• Activity: Copy out the lines of the records below, and only those lines, from the one with "Source: src/xiosim/zesto-memdep.cpp:84-87 memdep_t::update." through the one with "(** No earlier", exactly as they appear.
---
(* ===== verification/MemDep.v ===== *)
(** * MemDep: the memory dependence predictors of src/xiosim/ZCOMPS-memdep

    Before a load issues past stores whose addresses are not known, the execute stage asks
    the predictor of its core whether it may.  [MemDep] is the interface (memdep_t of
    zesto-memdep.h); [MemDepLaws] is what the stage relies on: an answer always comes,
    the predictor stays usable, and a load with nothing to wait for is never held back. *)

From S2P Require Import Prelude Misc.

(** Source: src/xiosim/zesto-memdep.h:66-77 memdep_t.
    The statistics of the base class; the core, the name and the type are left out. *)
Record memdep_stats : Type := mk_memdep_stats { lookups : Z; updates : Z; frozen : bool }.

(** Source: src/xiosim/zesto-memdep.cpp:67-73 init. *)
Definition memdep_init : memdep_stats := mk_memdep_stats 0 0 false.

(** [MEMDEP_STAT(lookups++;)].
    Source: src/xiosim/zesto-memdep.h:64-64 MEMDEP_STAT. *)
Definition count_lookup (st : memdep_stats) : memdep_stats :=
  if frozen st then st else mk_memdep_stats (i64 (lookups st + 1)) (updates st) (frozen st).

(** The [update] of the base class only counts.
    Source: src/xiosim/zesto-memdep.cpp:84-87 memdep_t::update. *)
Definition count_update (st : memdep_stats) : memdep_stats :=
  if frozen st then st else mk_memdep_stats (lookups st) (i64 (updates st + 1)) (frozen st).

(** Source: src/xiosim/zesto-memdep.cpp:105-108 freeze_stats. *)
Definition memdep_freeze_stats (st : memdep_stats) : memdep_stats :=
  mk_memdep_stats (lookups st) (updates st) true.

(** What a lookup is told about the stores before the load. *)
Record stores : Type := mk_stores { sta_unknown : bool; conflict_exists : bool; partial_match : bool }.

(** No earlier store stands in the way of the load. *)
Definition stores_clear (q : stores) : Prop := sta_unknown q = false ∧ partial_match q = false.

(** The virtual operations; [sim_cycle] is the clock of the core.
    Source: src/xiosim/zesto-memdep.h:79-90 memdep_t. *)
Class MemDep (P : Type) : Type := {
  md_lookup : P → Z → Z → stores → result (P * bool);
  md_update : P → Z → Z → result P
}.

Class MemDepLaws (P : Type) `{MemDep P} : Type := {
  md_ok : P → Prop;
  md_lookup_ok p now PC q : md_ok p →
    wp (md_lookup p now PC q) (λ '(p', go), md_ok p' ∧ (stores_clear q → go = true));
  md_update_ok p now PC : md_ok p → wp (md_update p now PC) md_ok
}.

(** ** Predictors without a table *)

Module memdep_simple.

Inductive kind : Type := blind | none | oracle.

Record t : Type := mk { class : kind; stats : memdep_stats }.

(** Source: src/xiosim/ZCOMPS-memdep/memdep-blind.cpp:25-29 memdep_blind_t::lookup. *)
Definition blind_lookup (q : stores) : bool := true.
---
• Solved exercise:
    Source: src/xiosim/zesto-memdep.cpp:84-87 memdep_t::update. *)
Definition count_update (st : memdep_stats) : memdep_stats :=
  if frozen st then st else mk_memdep_stats (lookups st) (i64 (updates st + 1)) (frozen st).

(** Source: src/xiosim/zesto-memdep.cpp:105-108 freeze_stats. *)
Definition memdep_freeze_stats (st : memdep_stats) : memdep_stats :=
  mk_memdep_stats (lookups st) (updates st) true.

(** What a lookup is told about the stores before the load. *)
Record stores : Type := mk_stores { sta_unknown : bool; conflict_exists : bool; partial_match : bool }.

(** No earlier store stands in the way of the load. *)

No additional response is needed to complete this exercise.